Directed by: Nyla Innuksuk
Distributed by: Mongrel Media
Written by Anna Harrison
The most famous (fame being a relative term here) face in “Slash/Back” dies within the first three minutes: Kristian Bruun, most known for his role as Donnie Hendrix in the television show “Orphan Black,” cracks a joke about a glove and then promptly gets his face devoured by an alien. The second most famous face in “Slash/Back,” that of Shaun Benson, who has populated shows like “The Boys” and “Saving Hope,” doesn’t fare much better. The film doesn’t care about these men, it cares about the largely Inuit hamlet of Pangnirtung (notice it’s the two white dudes who go first), where “Slach/Back” was filmed, and four teenaged girls who live there: Maika (Tasiana Shirley), Jesse (Alexis Wolfe), Uki (Nalajoss Ellsworth), and Leena (Chelsea Prusky). You don’t mess with the girls from Pang.

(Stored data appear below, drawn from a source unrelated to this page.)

Lemma cowhandle_ok slots (s : kst cow) a pagetable va :
  let σ := slot_at pagetable va in
  cow_inv slots s a → unlocked s → 0 ≤ va < MAXVA → σ ∈ slots →
  mapped (kmem s) σ = true → has_flag (entry (kmem s) σ) PTE_COW = true → va ≠ 0 →
  avail a ≠ [] →
  ∃ s' a', cowhandle pagetable va s = Ok 0 s' ∧ keeps s s' ∧ cow_inv slots s' a' ∧
    mapped_kept slots (kmem s) (kmem s') ∧ others_kept slots σ (kmem s) (kmem s') ∧
    reads_kept slots (kmem s) (kmem s') ∧ private_kept slots s a s' a' ∧ refs a' (page_of (kmem s') σ) = 1 ∧
    (∀ i, 0 ≤ i < 10 → Z.testbit (entry (kmem s') σ) i =
       (Z.testbit (entry (kmem s) σ) i && negb (i =? 9)) || (i =? 2)).
Proof.
  cbn zeta. set (σ := slot_at pagetable va). intros Hinv Hul Hva Hσ Hm HC Hz Hav.
  destruct (avail a) as [|p l] eqn:Ha; [done|].
  pose proof (proj1 (mapped_true _ _) Hm) as [Hpte HV].
  destruct (cow_refs _ _ _ _ Hinv Hσ Hm) as [Href _].
  assert (Htb : table_byte (kmem s) slots (pte_of (kmem s) σ)).
  { by apply table_byte_pte. }
  assert (Hpe : walk0 (kmem s) pagetable va = pte_of (kmem s) σ) by (symmetry; apply pte_slot_at).
  pose proof (ci_tables_alloc _ _ _ Hinv _ Htb) as Htab.
  pose proof (ci_tables_user _ _ _ Hinv _ _ Htb Hσ Hm) as Htu.
  pose proof (ci_managed _ _ _ Hinv σ Hσ Hm) as Hman.
  pose proof (ci_pte _ _ _ Hinv σ Hσ) as H8.
  destruct (cowhandle_success pagetable va Hva s a (ci_rep _ _ _ Hinv) Hul) with (p := p) (l := l)
    as (s' & Hrun & Hkeep & Hrep' & Hword & Hcopy & Hag); rewrite ?Hpe; try done.
  rewrite Hpe in *. fold (entry (kmem s) σ) in *. fold (page_of (kmem s) σ) in *.
  exists s', (spec_kfree (page_of (kmem s) σ) (AllocSpec l (upd (refs a) p 1))).
  split; [done|]. split; [done|].
  destruct (iso_new_page slots s s' a p l σ) as (Hnp & _); try done.
  split; [by apply (iso_inv slots s s' a p l σ)|].
  assert (Hmk : mapped_kept slots (kmem s) (kmem s')) by
    (intros τ Hτ; by rewrite (iso_mapped slots s s' a p l σ)).
  split; [done|]. split; [|split; [|split; [|split]]].
  - intros τ Hτ Hne Hmτ. apply (iso_entry slots s s' a p l σ); try done.
    by apply mapped_true in Hmτ as [].
  - intros τ off Hτ Hmτ Hoff. by apply (iso_uread slots s s' a p l σ).
  - intros b (Hb1 & Hb2 & Hb3).
    assert (Hbp : frame b ≠ p) by (intros Heq; apply Hb1; rewrite Heq, Ha; by apply elem_of_cons; left).
    split; [split; [|split]|].
    + intros Hin. apply (iso_refs slots s a p l σ Hinv Hσ Hm Ha) in Hin as [Hin|Hin].
      * apply Hb1. rewrite Ha. by apply elem_of_cons; right.
      * by apply (Hb3 σ).
    + intros Ht. by apply Hb2, (iso_table_byte slots s s' a p l σ).
    + intros τ Hτ Hmτ. rewrite Hmk in Hmτ by done.
      destruct (decide (τ = σ)) as [->|Hne]; [by rewrite Hnp|].
      rewrite (iso_page slots s s' a p l σ) by done. by apply Hb3.
    + apply Hag. split; [done|]. split; [|left; intros Heq; by apply (Hb3 σ)].
      intros Hr. apply Hb2. exists σ. auto.
  - rewrite Hnp. rewrite (proj1 (iso_refs slots s a p l σ Hinv Hσ Hm Ha p)).
    rewrite upd_ne, upd_eq; [done|].
    intros Heq. destruct (iso_page_refs slots s a p l σ Hinv Ha σ Hσ Hm). congruence.
  - intros i Hi. by apply (iso_new_bit slots s s' a p l σ).
Qed.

The plot of “Slash/Back” is not particularly challenging, and you can probably guess where it goes from the opening—the alien (aliens?) goes about infecting various animals and townspeople in Pang on its quest to dominate the world or something, and tries to stick its little tentacles in everything it sees. (There’s also black goo involved.) With most of the adults off at a town dance, it’s up to the girls to protect their home, and while this may not be the most convoluted plot in the world, “Slash/Back” is more concerned with watching the girls react to the world around them than the mechanics of what the alien is and why it landed here, using the scenario to interrogate the characters rather than the other way around.
There’s a certain charm to the way Shirley, Wolfe, Ellsworth, Prusky, and the rest of the young cast (including another Wolfe, Alexis’s sister Frankie) play their characters, but it’s charming in the same way a decent middle school theater production is charming—Shirley is the strongest of the bunch, but even so it’s obvious that the girls are all trying very hard to capital-A Act. The potential is there, but the execution leaves something to be desired. Had director Nyla Innuksuk been going for prestige with “Slash/Back,” this would be a problem, but combined with the film’s schlocky but earnest nature, the performances work in their own bizarre way.
The low-budget approach to the alien works, too. Limited by money, Innuksuk only shows the alien’s strange tentacles when absolutely necessary, instead relying on face masks and physical acting from the infected adults to convey that something has gone wrong. The most expensive moment of the film occurs towards the beginning, when an infected polar bear races towards a young girl, and for the presumably miniscule budget “Slash/Back” has, the bear’s mad dash is remarkably effective. Its joints are out of place, its paws at the wrong angle, and there are injuries all over its body bleeding black blood as it barrels towards Maika’s sister, and while the effect might have been better with some more convincing acting, it’s still surprisingly impressive.
And even with the up-and-down acting, or maybe because of it, “Slash/Back” has a low-key charm and was clearly made with such love that it’s hard to dislike, even if it’s hard to outright love, too. Innuksuk, herself Inuit, tells a science-fiction story set in a town that has never been featured in a film before, starring teenage girls from a group that rarely get to see themselves presented on screen in a way that isn’t reductive, let alone single-handedly fighting off an alien invasion and saving the world. The melding of sci-fi and Inuit culture is a unique one with seamless but strong representation, and Innuksuk’s ambitious debut signals that she’s one to watch out for, even if not everything in “Slach/Back” quite hits the mark.